溶岩假单胞菌NLX-4菌株的基因组和转录组分析

Genome and transcriptome analysis of rock-dissolving Pseudomonas sp. NLX-4 strain.

作者信息

Wu Yanwen, Kameshwar Ayyappa Kumar Sista, Zhang Bo, Chen Feifei, Qin Wensheng, Meng Miaojing, Zhang Jinchi

机构信息

Co-Innovation Center for Sustainable Forestry in Southern China, Jiangsu Province Key Laboratory of Soil and Water Conservation and Ecological Restoration, Nanjing Forestry University, 159 Longpan Road, Nanjing, 210037, Jiangsu, China.

Department of Biology, Lakehead University, 955 Oliver Road, Thunder Bay, ON, P7B 5E1, Canada.

出版信息

Bioresour Bioprocess. 2022 Jun 1;9(1):63. doi: 10.1186/s40643-022-00548-w.

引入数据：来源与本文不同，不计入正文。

(** What the function is written to do, and does when it is handed a
    synchronous session as its signature annotates: it raises exactly
    when the bearer token is missing, or does not decode under the
    dependency's secret and algorithm, or decodes to a payload
    without the subject claim, or names a user that is not stored or
    not active.  Whatever it raises is a 401 with the header
    [WWW-Authenticate: Bearer].  In every other case it returns the
    user loaded by the claim.  It never changes the database. *)
Lemma get_current_user_on_sync_session (authorization : option string) (d : Database) :
  let r := run_request (get_current_user SyncSession authorization) d in
  ((exists e, outcome r = Raised e) <->
     bearer_token authorization = None
     \/ exists token, bearer_token authorization = Some token /\
          (jwt_decode token SECRET_KEY [ALGORITHM] = None
           \/ exists payload, jwt_decode token SECRET_KEY [ALGORITHM] = Some payload /\
                (claims_get "sub" payload = None
                 \/ exists uid, claims_get "sub" payload = Some uid /\
                      (get_user uid d = None
                       \/ exists user, get_user uid d = Some user
                                       /\ user_is_active user = false))))
  /\ (forall e, outcome r = Raised e ->
        status_code e = 401 /\ headers e = [("WWW-Authenticate", "Bearer")])
  /\ (forall token payload uid user,
        bearer_token authorization = Some token ->
        jwt_decode token SECRET_KEY [ALGORITHM] = Some payload ->
        claims_get "sub" payload = Some uid ->
        get_user uid d = Some user ->
        user_is_active user = true ->
        outcome r = Returned user)
  /\ database_after r = d.
Proof.
  intros r. subst r. unfold get_current_user, oauth2_scheme.
  destruct (bearer_token authorization) as [token|] eqn:Hb; run_handler.
  2:{ split; [split; [intros _; now left | intros _; eexists; reflexivity]|].
      split; [intros e [= <-]; split; reflexivity|].
      split; [intros; congruence | reflexivity]. }
  destruct (jwt_decode token SECRET_KEY [ALGORITHM]) as [payload|] eqn:Hd; session_step.
  2:{ split; [split; [intros _ | intros _; eexists; reflexivity]|].
      { right. exists token. split; [known|]. now left. }
      split; [intros e [= <-]; split; reflexivity|].
      split; [intros; congruence | reflexivity]. }
  destruct (claims_get "sub" payload) as [uid|] eqn:Hs; session_step.
  2:{ split; [split; [intros _ | intros _; eexists; reflexivity]|].
      { right. exists token. split; [known|]. right.
        exists payload. split; [known|]. now left. }
      split; [intros e [= <-]; split; reflexivity|].
      split; [intros; congruence | reflexivity]. }
  unfold db_get. run_handler.
  destruct (get_user uid d) as [user|] eqn:Hu; session_step.
  2:{ split; [split; [intros _ | intros _; eexists; reflexivity]|].
      { right. exists token. split; [known|]. right.
        exists payload. split; [known|]. right.
        exists uid. split; [known|]. now left. }
      split; [intros e [= <-]; split; reflexivity|].
      split; [intros; congruence | reflexivity]. }
  destruct (user_is_active user) eqn:Ha; cbn [negb]; session_step.
  - split; [split|].
    + intros [e He]. discriminate.
    + intros [Hm|(t & Ht & [Hm|(p & Hp & [Hm|(u & Hu' & [Hm|(v & Hv & Hm)])])])];
        congruence.
    + split; [intros e He; discriminate|].
      split; [intros; congruence | reflexivity].
  - split; [split; [intros _ | intros _; eexists; reflexivity]|].
    { right. exists token. split; [known|]. right.
      exists payload. split; [known|]. right.
      exists uid. split; [known|]. right. exists user. now split. }
    split; [intros e [= <-]; split; reflexivity|].
    split; [intros; congruence | reflexivity].
Qed.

DOI:10.1186/s40643-022-00548-w

PMID:38647751

原文链接:https://pmc.ncbi.nlm.nih.gov/articles/PMC10992899/

Abstract

Microbial weathering processes can significantly promote soil properties and reduce rock-to-soil ratio. Some soil-inhabiting bacteria exhibit efficient rock-dissolution abilities by releasing organic acids and other chemical elements from the silicate rocks. However, our understanding of the molecular mechanisms involved during bacterial rock-dissolution is still limited. In this study, we performed silicate rock-dissolution experiments on a Pseudomonas sp. NLX-4 strain isolated from an over-exploited mining site. The results revealed that Pseudomonas sp. NLX-4 strain efficiently accelerates the dissolution of silicate rocks by secreting amino acids, exopolysaccharides, and organic acids. Through employing genome and transcriptome sequencing (RNA-seq), we identified the major regulatory genes. Specifically, 15 differentially expressed genes (DEGs) encoding for siderophore transport, EPS and amino acids synthesis, organic acids metabolism, and bacterial resistance to adverse environmental conditions were highly up-regulated in silicate rock cultures of NLX-4 strain. Our study reports a potential bacterial based approach for improving the ecological restoration of over-exploited rock mining sites.

摘要

微生物风化过程可显著改善土壤性质并降低岩石与土壤的比例。一些土壤细菌通过从硅酸盐岩石中释放有机酸和其他化学元素，展现出高效的岩石溶解能力。然而，我们对细菌岩石溶解过程中涉及的分子机制的理解仍然有限。在本研究中，我们对从过度开采的矿区分离出的一株假单胞菌属NLX-4菌株进行了硅酸盐岩石溶解实验。结果表明，假单胞菌属NLX-4菌株通过分泌氨基酸、胞外多糖和有机酸，有效地加速了硅酸盐岩石的溶解。通过基因组和转录组测序（RNA-seq），我们鉴定出了主要的调控基因。具体而言，在NLX-4菌株的硅酸盐岩石培养物中，15个差异表达基因（DEG）高度上调，这些基因编码铁载体转运、EPS和氨基酸合成、有机酸代谢以及细菌对不利环境条件的抗性。我们的研究报告了一种潜在的基于细菌的方法，用于改善过度开采的岩石矿区的生态恢复。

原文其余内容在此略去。